TASK ITEM
Copy out all lines of the material below in which "strcmp" occurs.

*** Block opens ***

(** X12. [user] never holds a falsy value.  Every resolution leaves
    [user] either [null] or truthy, whatever the account endpoint put in
    the [user] field (0, the empty string and [false] become [null]),
    and [login] and [logout] keep it so. *)
Theorem user_is_null_or_truthy (w : World) :
  (forall tok, user_ok (exec (refreshUser tok) w)) /\
  (forall session, user_ok (exec (setUserFromSession session) w)) /\
  user_ok (exec initializeUser w) /\
  (user_ok w ->
   forall r, user_ok (exec (login r) w) /\ user_ok (exec (logout r) w)).
Proof.
  unfold user_ok. split; [|split; [|split]].
  - intros tok. rewrite refreshUser_user. apply resolved_ok.
  - intros session. rewrite setUserFromSession_user. apply resolved_ok.
  - rewrite initializeUser_user. apply resolved_ok.
  - intros Hw r. split; [done|]. js_unfold. js_cases.
Qed.

(** X13. No operation sends more than one request, and none is sent
    with an empty [session] header: [refreshUser], [setUserFromSession]
    and the initial load send nothing or the one account request,
    [logout] nothing or the one signout request, each for a non-empty
    token. *)
Theorem at_most_one_request_with_token (w : World) :
  let account_or_nothing (w' : World) :=
    requests w' = requests w \/
    exists t, t <> "" /\ requests w' = account_request t :: requests w in
  (forall tok, account_or_nothing (exec (refreshUser tok) w)) /\
  (forall session, account_or_nothing (exec (setUserFromSession session) w)) /\
  account_or_nothing (exec initializeUser w) /\
  (forall r,
     requests (exec (logout r) w) = requests w \/
     exists t, t <> "" /\
       requests (exec (logout r) w) = signout_request t :: requests w).
Proof.
  cbv zeta. split; [|split; [|split]].
  - intros tok. rewrite refreshUser_requests.
    destruct (truthy_opt (effective_session tok w)) eqn:Hs; [|by left].
    destruct (truthy_opt_inv _ Hs) as (t & _ & Ht & ->). right. by exists t.
  - intros session. rewrite setUserFromSession_requests.
    destruct session as [|c t]; [by left|]. right.
    exists (String c t). by split.
  - rewrite initializeUser_requests.
    destruct (truthy_opt (effective_session None w)) eqn:Hs; [|by left].
    destruct (truthy_opt_inv _ Hs) as (t & _ & Ht & ->). right. by exists t.
  - intros r. rewrite logout_requests.
    destruct (truthy_opt (cookies w !! "fe-chat-session")) eqn:Hs; [|by left].
    destruct (truthy_opt_inv _ Hs) as (t & _ & Ht & ->). right. by exists t.
Qed.
(** * Voxeldoro: the voxel simulation and assembly engine

    A shallow embedding of [VoxelEngine] (services/VoxelEngine.ts) and of
    [normalizeVoxels] (App.tsx), with the properties of the assignment
    algorithm, the unlock schedule and the three-state lifecycle.

    Conventions of the embedding:
    - a JavaScript [number] is an exact rational ([Q]); floating-point
      rounding is not modelled, except in the timer of the application,
      where it decides when zero and progress 1 are reached: there every
      operation rounds its exact result to the nearest double
      ([binary64]).  Comparisons are the boolean tests of the source
      ([<], [>=], [>]) on rationals;
    - [Date.now()] is an input of every operation that reads the clock
      (an integer number of milliseconds);
    - arrays are lists, read with [!!] and written with [<[i:=x]>];
    - [CONFIG.FLOOR_Y] (utils/voxelConstants.ts) is a parameter;
    - the camera, the scene graph and the renderer are left out: they are
      never read back by the simulation;
    - [dismantle] draws random impulses along a normalised vector (a square
      root): [Math.random] and [Vector3.normalize] are parameters of its
      model;
    - [JSON.stringify] and [JSON.parse] are taken to give back the numbers
      and strings they were given; of the blueprint only the colour
      strings are modelled. *)

From Stdlib Require Import ZArith QArith Qabs Qround Qminmax Qpower Lqa Lia.
From Stdlib Require Import String Ascii.
From stdpp Require Import base list.

Local Open Scope Q_scope.

(** ** Numbers *)

(** [a < b] of the source, as a boolean. *)
Definition Qltb (a b : Q) : bool := negb (Qle_bool b a).

(** [a >= b] of the source, as a boolean. *)
Definition Qgeb (a b : Q) : bool := Qle_bool b a.

(** [Math.round]: the nearest integer, halves rounded towards +infinity. *)
Definition Math_round (q : Q) : Q := inject_Z (Qfloor (q + (1 # 2))).

(** [a / b] where both are array indices or lengths. *)
Definition ratio (a b : nat) : Q :=
  inject_Z (Z.of_nat a) / inject_Z (Z.of_nat b).

(** ** Data model (types.ts) *)

(** [THREE.Color]: three channels in [0,1]; [setHex] decodes a 24-bit RGB
    integer ([(hex >> 16 & 255) / 255] and so on).  The conversion to the
    working colour space that recent three.js applies afterwards maps
    [0,1] onto [0,1] and is not modelled. *)
Module Color.
Record t : Type := mk { r : Q; g : Q; b : Q }.

Definition channel (hex : Z) (shift : Z) : Q :=
  inject_Z (Z.land (Z.shiftr hex shift) 255) / 255.

Definition setHex (hex : Z) : t :=
  {| r := channel hex 16; g := channel hex 8; b := channel hex 0 |}.

(** The invariant of a colour that was built from a hex value. *)
Definition valid (c : t) : Prop :=
  0 <= r c /\ r c <= 1.
End Color.

Module VoxelData.
Record t : Type := mk { x : Q; y : Q; z : Q; color : Z }.
End VoxelData.

Module SimulationVoxel.
Record t : Type := mk {
  id : nat;
  x : Q; y : Q; z : Q;
  color : Color.t;
  vx : Q; vy : Q; vz : Q;
  rx : Q; ry : Q; rz : Q;
  rvx : Q; rvy : Q; rvz : Q
}.
(** [fileListBuildIndex] returns an index that holds every object once,
    the sentinel too, in ascending order of the object names. *)
Theorem fileListBuildIndex_sorts (st : State) :
  libs_ok st ->
  exists idx,
    fileListBuildIndex st = Done idx /\ idx ≡ₚ seq 0 (length (objs st)) /\
    StronglySorted (fun p q => strcmp (obj_name st p) (obj_name st q) <= 0) idx.
Proof.
  intros Hl. destruct (qsort_objs_total st (seq 0 (length (objs st))) Hl) as (idx & Hidx).
  { apply Forall_forall. intros g Hg. apply elem_of_seq in Hg. lia. }
  exists idx. split; [done|]. apply qsort_objs_spec in Hidx as [Hs Hp]. done.
Qed.

Lemma fileListBuildIndex_sorts_witness :
  exists idx,
    fileListBuildIndex two_libs_state = Done idx /\
    idx ≡ₚ seq 0 (length (objs two_libs_state)) /\
    StronglySorted (fun p q => strcmp (obj_name two_libs_state p) (obj_name two_libs_state q) <= 0)
                   idx.
Proof.
  apply (fileListBuildIndex_sorts two_libs_state).
  intros f o l Ho Hlib. apply lookup_lt_Some in Ho as Hf.
  change (length (objs two_libs_state)) with 5%nat in Hf.
  change (length (libs two_libs_state)) with 2%nat.
  destruct f as [|[|[|[|[|f]]]]]; [..|lia];
    vm_compute in Ho; injection Ho as <-; vm_compute in Hlib;
    try discriminate; injection Hlib as <-; lia.
Defined.

(** ** Libraries (createLib, libAddObj, createObj) *)

(** A property of the store that every step of the scanner keeps is kept
    by the scan of all inputs. *)
Section scan_keeps.
Variable P : State -> Prop.
Hypothesis keeps_emit : forall e st, P st -> P (emit e st).
Hypothesis keeps_createObj :
  forall name st f st', P st -> createObj name st = Done (f, st') -> P st'.
Hypothesis keeps_intern_sym :
  forall name type st s st', P st -> intern_sym name type st = Done (s, st') -> P st'.
Hypothesis keeps_export :
  forall cur s weak st st', P st ->
    upd_obj cur (fun o => with_exports (exports o ++ [new_xref s cur weak]) o) st = Done st' ->
    P st'.
Hypothesis keeps_import :
  forall cur s st st', P st ->
    upd_obj cur (fun o => with_imports (imports o ++ [new_xref s cur false]) o) st = Done st' ->
    P st'.
Hypothesis keeps_fixup :
  forall f i st st', P st -> fixup_export f i st = Done st' -> P st'.
(** ** More invariants of the records *)

(** A property of records that the fresh record has and that every
    admissible event and every rescoring keep holds of every record after
    any sequence of admissible events. *)
Lemma record_all_invariant (I : reputation → Prop) (ok : event → Prop) :
  (∀ p now, I (fresh p now)) →
  (∀ e r, ok e → I r → I (applied e r)) →
  (∀ r, I r → I (rescored r)) →
  ∀ evs, Forall ok evs → ∀ p r, record_all evs !! p = Some r → I r.
Proof.
  intros Hfresh Happ Hres evs Hok. unfold record_all.
  assert (Hgen : ∀ st : peers, (∀ p r, st !! p = Some r → I r) →
            ∀ p r, fold_left record evs st !! p = Some r → I r).
  { induction Hok as [|e evs He _ IH]; intros st Hst; cbn [fold_left];
      [exact Hst|].
    apply IH. intros q x. rewrite record_eq. intros Hq.
    apply lookup_insert_Some in Hq as [[_ <-]|[_ Hq]]; [|exact (Hst q x Hq)].
    apply Hres, Happ; [exact He|].
    unfold getPeerReputation.
    destruct (st !! event_peer e) as [r0|] eqn:Hp; cbn [snd].
    - exact (Hst _ _ Hp).
    - apply Hfresh. }
  apply Hgen. intros p r Hp. rewrite lookup_empty in Hp. discriminate.
Qed.

Lemma tallies_ok_applied e r : tallies_ok r → tallies_ok (applied e r).
Proof.
  intros [Hc [Hc1 Hc2] Hv [Hv1 Hv2] [Hf1 Hf2] Hw].
  destruct e as [p rt ok now|p ok rt now|p ok n c now|p up now];
    cbn [applied].
  - split; cbn; try assumption; try (split; assumption); destruct ok; lia.
  - split; cbn; try assumption; try (split; assumption); destruct ok; lia.
  - split; cbn; try assumption; try (split; assumption); lia.
  - split; try solve [cbn; assumption | cbn; split; assumption].
    unfold uptime_recorded. cbn [uptimeHistory].
    rewrite length_app. cbn [length].
    destruct (Nat.leb_spec 100 (length (uptimeHistory r))) as [Hfull|Hroom].
    + destruct (uptimeHistory r) as [|x h]; cbn [tail length] in *; lia.
    + lia.
Qed.
Lemma Qlog2_monotone (x y : Q) : 0 < x -> x <= y -> (Qlog2 x <= Qlog2 y)%Z.
Proof.
  intros P L. assert (Py : 0 < y) by (eapply Qlt_le_trans; eassumption).
  destruct (Qlog2_spec x P) as [X1 _]. destruct (Qlog2_spec y Py) as [_ Y2].
  assert (H : pow2 (Qlog2 x) < pow2 (Qlog2 y + 1)).
  { eapply Qle_lt_trans; [exact X1|]. eapply Qle_lt_trans; eassumption. }
  apply pow2_lt_inv in H. lia.
Qed.

Lemma round_half_even_bounds (x : Q) :
  (Qfloor x <= round_half_even x <= Qfloor x + 1)%Z.
Proof.
  unfold round_half_even. destruct (_ ?= _); [destruct (Z.even _)| |]; lia.
Qed.

Lemma round_half_even_monotone (x y : Q) :
  x <= y -> (round_half_even x <= round_half_even y)%Z.
Proof.
  intro L. pose proof (Qfloor_resp_le x y L) as F.
  pose proof (round_half_even_bounds x) as Bx.
  pose proof (round_half_even_bounds y) as By.
  destruct (Z.eq_dec (Qfloor x) (Qfloor y)) as [E|N]; [|lia].
  clear Bx By. unfold round_half_even. rewrite <- E.
  destruct (Qcompare_spec (x - inject_Z (Qfloor x)) (1 # 2)) as [Cx|Cx|Cx];
    destruct (Qcompare_spec (y - inject_Z (Qfloor x)) (1 # 2)) as [Cy|Cy|Cy];
    try destruct (Z.even (Qfloor x)); try lia; exfalso; lra.
Qed.

Lemma round_half_even_Z (n : Z) : round_half_even (inject_Z n) = n.
Proof.
  unfold round_half_even. rewrite Qfloor_Z.
  destruct (Qcompare_spec (inject_Z n - inject_Z n) (1 # 2)) as [C|C|C];
    [exfalso; lra | reflexivity | exfalso; lra].
Qed.

Lemma round_half_even_eq (x y : Q) : x == y -> round_half_even x = round_half_even y.
Proof.
  intro E. apply Z.le_antisymm; apply round_half_even_monotone; lra.
Qed.

Lemma round64_magnitude_nonneg (x : Q) : 0 <= x -> 0 <= round64_magnitude x.
Proof.
  intro P. unfold round64_magnitude.
  apply Qmult_le_0_compat; [|apply Qlt_le_weak, pow2_pos].
  change 0 with (inject_Z 0). rewrite <- Zle_Qle.
  rewrite <- (round_half_even_Z 0). apply round_half_even_monotone.
  apply Qmult_le_0_compat; [exact P | apply Qlt_le_weak, pow2_pos].
Qed.

Lemma round64_magnitude_zero (x : Q) : x == 0 -> round64_magnitude x == 0.
Proof.
  intro E. unfold round64_magnitude.
  rewrite (round_half_even_eq _ (inject_Z 0))
    by (set (p := pow2 _); clearbody p; rewrite E; ring).
  rewrite round_half_even_Z. ring.
Qed.

Lemma ulp_exponent_monotone (x y : Q) :
  0 < x -> x <= y -> (ulp_exponent x <= ulp_exponent y)%Z.
Proof.
  intros P L. unfold ulp_exponent. pose proof (Qlog2_monotone x y P L). lia.
Qed.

*** Block closes ***

ANSWER BELOW
    StronglySorted (fun p q => strcmp (obj_name st p) (obj_name st q) <= 0) idx.
    StronglySorted (fun p q => strcmp (obj_name two_libs_state p) (obj_name two_libs_state q) <= 0)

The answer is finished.